Parameters and Scoring for the Final Competition

Scott Sanner

unread,

Apr 11, 2011, 6:44:02 AM4/11/11

to IPPC 2011

Dear IPPC Competitors,

Based on test competition analysis, here are the parameters and scoring changes for the final competition (boolean MDP and POMDP tracks):

(1) Parameters:

- 8 domains

- 10 instances per domain (like the test competition)

- 30 trials per instance

- Horizon = 40 (*all* instances will use the *same* fixed horizon)

(2) Normalized scoring change:

Scores are currently normalized to the interval [0,1]. The lower score for normalization purposes is currently min(RandomPolicy, NoopPolicy). This will be changed to max(RandomPolicy, NoopPolicy) for the main reason that planners should only get a non-zero normalized score if they can beat both trivial policies. The IPPC web page has been updated to reflect these changes:

http://users.cecs.anu.edu.au/~ssanner/IPPC_2011/

(3) Planners will be ranked purely on the average of their normalized scores over all instances... confidence intervals (CIs) will be reported but will not be used to tie competitors. (For various reasons, we would need to increase the number of instances -- not trials -- drastically in order to get small CIs and this is simply not possible in a 24 hour competition format.)

If you have any questions regarding these changes, please post them to this list for public discussion.

Cheers,

Scott & Sungwook

Andrey Kolobov

unread,

Apr 12, 2011, 3:07:07 AM4/12/11

to ippc...@googlegroups.com, Scott Sanner

Hi Scott,

I have 2 questions:

> Scores are currently normalized to the interval [0,1]. The lower score for
> normalization purposes is currently min(RandomPolicy, NoopPolicy). This
> will be changed to max(RandomPolicy, NoopPolicy) for the main reason that
> planners should only get a non-zero normalized score if they can beat both
> trivial policies.

Will you somehow make sure that neither of these policies is optimal
on the competition problems? On quite a few currently published
problems, the best policy is actually one of these two, and some work
is required on the part of the planner to "realize" that. Giving
planners a score of 0 in such cases wouldn't be entirely fair.

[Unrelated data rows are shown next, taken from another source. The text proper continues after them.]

(* ===== verification/RtpDefines.v ===== *)
(** Wire constants and payload types of Cast RTP and RTCP
    (cast/streaming/impl/rtp_defines.h and .cc, and the codec enumerations of
    cast/streaming/public/constants.h). *)

From S2P Require Import Prelude Numeric.

(** * Constants *)

Definition kAllPacketsLost : Z := 0xffff.
Definition kMaxAllowedFramePacketId : Z := kAllPacketsLost - 1.
Definition kRtpPacketMinValidSize : Z := 18.
Definition kRtpRequiredFirstByte : Z := 128.
Definition kRtpMarkerBitMask : Z := 128.
Definition kRtpPayloadTypeMask : Z := 127.
Definition kRtpKeyFrameBitMask : Z := 128.
Definition kRtpHasReferenceFrameIdBitMask : Z := 64.
Definition kRtpExtensionCountMask : Z := 63.
Definition kAdaptiveLatencyRtpExtensionType : Z := 1.
Definition kNumExtensionDataSizeFieldBits : Z := 10.
Definition kRtcpCommonHeaderSize : Z := 4.
Definition kRtcpRequiredVersionAndPaddingBits : Z := 4.
Definition kRtcpReportCountFieldNumBits : Z := 5.
Definition kRtcpSenderReportSize : Z := 24.
Definition kRtcpReceiverReportSize : Z := 4.
Definition kRtcpReportBlockSize : Z := 24.
Definition kRtcpCumulativePacketsFieldNumBits : Z := 24.
Definition kRtcpFeedbackHeaderSize : Z := 16.
Definition kRtcpCastIdentifierWord : Z := 0x43415354.
Definition kRtcpFeedbackLossFieldSize : Z := 4.
Definition kRtcpFeedbackAckHeaderSize : Z := 6.
Definition kRtcpCst2IdentifierWord : Z := 0x43535432.
Definition kRtcpMinAckBitVectorOctets : Z := 2.
Definition kRtcpMaxAckBitVectorOctets : Z := 254.
Definition kRtcpExtendedReportHeaderSize : Z := 4.
Definition kRtcpExtendedReportBlockHeaderSize : Z := 4.
Definition kRtcpReceiverReferenceTimeReportBlockType : Z := 4.
Definition kRtcpReceiverReferenceTimeReportBlockSize : Z := 8.
Definition kRtcpPictureLossIndicatorHeaderSize : Z := 8.
Definition kRtcpReceiverFrameLogMessageHeaderSize : Z := 8.
Definition kRtcpReceiverFrameLogMessageBlockSize : Z := 4.
Definition kCastName : Z := 0x43415354.
Definition kMaxUnackedFrames : Z := 120.
Definition kRequiredNetworkPacketSize : Z := 256.

(** * Payload types

    Several enumerators of [RtpPayloadType] share a value, so a payload type is
    its underlying byte. *)

Definition kNull : Z := 0.
Definition kAudioFirst : Z := 96.
Definition kAudioOpus : Z := 96.
Definition kAudioAac : Z := 97.
Definition kAudioPcm16 : Z := 98.
Definition kAudioVarious : Z := 99.
Definition kAudioLast : Z := kAudioVarious.
Definition kVideoFirst : Z := 100.
Definition kVideoVp8 : Z := 100.
Definition kVideoH264 : Z := 101.
Definition kVideoVarious : Z := 102.
Definition kVideoVp9 : Z := 103.
Definition kVideoAv1 : Z := 104.
Definition kVideoLast : Z := kVideoAv1.
Definition kAudioHackForAndroidTV : Z := 127.
Definition kVideoHackForAndroidTV : Z := 96.

Inductive AudioCodec := AacCodec | OpusCodec | AudioNotSpecified.
Inductive VideoCodec := H264Codec | Vp8Codec | HevcCodec | VideoNotSpecified | Vp9Codec | Av1Codec.
Inductive StreamType := kUnknownStream | kAudio | kVideo.

Definition GetPayloadType_audio (codec : AudioCodec) (use_android_rtp_hack : bool) : Z :=
  if use_android_rtp_hack then kAudioHackForAndroidTV
  else match codec with
       | AacCodec => kAudioAac
       | OpusCodec => kAudioOpus
       | AudioNotSpecified => kAudioVarious
       end.

Definition GetPayloadType_video (codec : VideoCodec) (use_android_rtp_hack : bool) : Z :=
  if use_android_rtp_hack then kVideoHackForAndroidTV
  else match codec with
       | Vp9Codec | Vp8Codec => kVideoVp8
       | HevcCodec | H264Codec => kVideoH264
       | Av1Codec => kVideoAv1
       | VideoNotSpecified => kVideoVarious
       end.

Definition ToStreamType (type : Z) (use_android_rtp_hack : bool) : StreamType :=
  if use_android_rtp_hack && (type =? kAudioHackForAndroidTV) then kAudio
  else if use_android_rtp_hack && (type =? kVideoHackForAndroidTV) then kVideo
  else if (kAudioFirst <=? type) && (type <=? kAudioLast) then kAudio
  else if (kVideoFirst <=? type) && (type <=? kVideoLast) then kVideo
  else kUnknownStream.

Definition IsRtpPayloadType (raw_byte : Z) : bool :=
  existsb (Z.eqb raw_byte)
    [kAudioOpus; kAudioAac; kAudioPcm16; kAudioVarious; kVideoVp8; kVideoH264;
     kVideoVp9; kVideoAv1; kVideoVarious; kAudioHackForAndroidTV].

(** * RTCP packet types *)

Inductive RtcpPacketType :=
  | NullPacketType | SenderReport | ReceiverReport | SourceDescription
  | ApplicationDefined | PayloadSpecific | ExtendedReports.
#[export] Instance RtcpPacketType_eq_dec : EqDecision RtcpPacketType.
Proof. solve_decision. Defined.

Definition RtcpPacketType_byte (t : RtcpPacketType) : Z :=
  match t with
  | NullPacketType => 0 | SenderReport => 200 | ReceiverReport => 201
  | SourceDescription => 202 | ApplicationDefined => 204
  | PayloadSpecific => 206 | ExtendedReports => 207
  end.

(** The enumerator a byte casts to, if it is one. *)
Definition RtcpPacketType_of_byte (b : Z) : option RtcpPacketType :=
  if b =? 0 then Some NullPacketType else if b =? 200 then Some SenderReport
  else if b =? 201 then Some ReceiverReport else if b =? 202 then Some SourceDescription
  else if b =? 204 then Some ApplicationDefined else if b =? 206 then Some PayloadSpecific
  else if b =? 207 then Some ExtendedReports else None.

Definition IsRtcpPacketType (raw_byte : Z) : bool :=
  match RtcpPacketType_of_byte raw_byte with
  | None | Some NullPacketType => false
  | Some _ => true
  end.

Inductive RtcpSubtype := NullSubtype | PictureLossIndicator | ReceiverLog | Feedback.
#[export] Instance RtcpSubtype_eq_dec : EqDecision RtcpSubtype.
Proof. solve_decision. Defined.

Definition RtcpSubtype_value (s : RtcpSubtype) : Z :=
  match s with
  | NullSubtype => 0 | PictureLossIndicator => 1 | ReceiverLog => 2 | Feedback => 15
  end.

Lemma RtcpPacketType_of_to t : RtcpPacketType_of_byte (RtcpPacketType_byte t) = Some t.
Proof. by destruct t. Qed.

Lemma IsRtcpPacketType_spec b :
  IsRtcpPacketType b = true <->
  exists t, t <> NullPacketType /\ b = RtcpPacketType_byte t.
Proof.
  split.
  - unfold IsRtcpPacketType, RtcpPacketType_of_byte.
    repeat match goal with |- context [?x =? ?k] => destruct (Z.eqb_spec x k) end; intros H;
      try discriminate H; subst;
      [exists SenderReport | exists ReceiverReport | exists SourceDescription
      | exists ApplicationDefined | exists PayloadSpecific | exists ExtendedReports]; done.
  - intros (t & Ht & ->). unfold IsRtcpPacketType. rewrite RtcpPacketType_of_to. by destruct t.
Qed.

(** Every payload type the sender negotiates is accepted on the wire, fits
    the 7-bit field, and is classified as the stream it was chosen for. *)
Theorem payload_types_round_trip (a : AudioCodec) (v : VideoCodec) (hack : bool) :
  let pa := GetPayloadType_audio a hack in
  let pv := GetPayloadType_video v hack in
  IsRtpPayloadType pa = true /\ IsRtpPayloadType pv = true
  /\ Z.land pa kRtpPayloadTypeMask = pa /\ Z.land pv kRtpPayloadTypeMask = pv
  /\ ToStreamType pa hack = kAudio /\ ToStreamType pv hack = kVideo.
Proof. destruct a, v, hack; repeat split. Qed.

Also, will you count only the last or only the first 30 trials on a
given problem when evaluating performance?

Thanks,

Andrey

Scott Sanner

unread,

Apr 12, 2011, 3:35:21 AM4/12/11

to Andrey Kolobov, ippc...@googlegroups.com

Hi Andrey,

> On quite a few currently published problems, the best

> policy is actually one of these two

This seems true for 3 of the 10 Game of Life instances, but Game of Life will not be used in the final competition.

Do you believe this holds for other domains / instances? Which ones?

> will you count only the last or only the first 30 trials on a

> given problem

Last 30... all details for final competition scoring should be here:

http://users.cecs.anu.edu.au/~ssanner/IPPC_2011/

Cheers,

Scott

Ashwin NR

unread,

Apr 12, 2011, 4:11:28 AM4/12/11

to ippc...@googlegroups.com

Hi Scott,

Will you be allowing (3) variants to be run?

Thanks

Aswin NR

Scott Sanner

unread,

Apr 12, 2011, 7:26:03 AM4/12/11

to ippc...@googlegroups.com, Ashwin NR

> Will you be allowing (3) variants to be run?

Good question, let's take a vote:

http://www.doodle.com/n78r3be36syu63zm

One vote per team. Majority vote wins -- voting closes in 48 hours.

Cheers,

Scott

Daniel Bryce

unread,

Apr 12, 2011, 12:06:26 PM4/12/11

to ippc...@googlegroups.com

Will each variant be scored by itself or are we talking about the max performance across the variants for each instance?

Andrey Kolobov

unread,

Apr 12, 2011, 1:45:39 PM4/12/11

to Scott Sanner, ippc...@googlegroups.com

Hi Scott,

> This seems true for 3 of the 10 Game of Life instances, but Game of Life
> will not be used in the final competition.
> Do you believe this holds for other domains / instances? Which ones?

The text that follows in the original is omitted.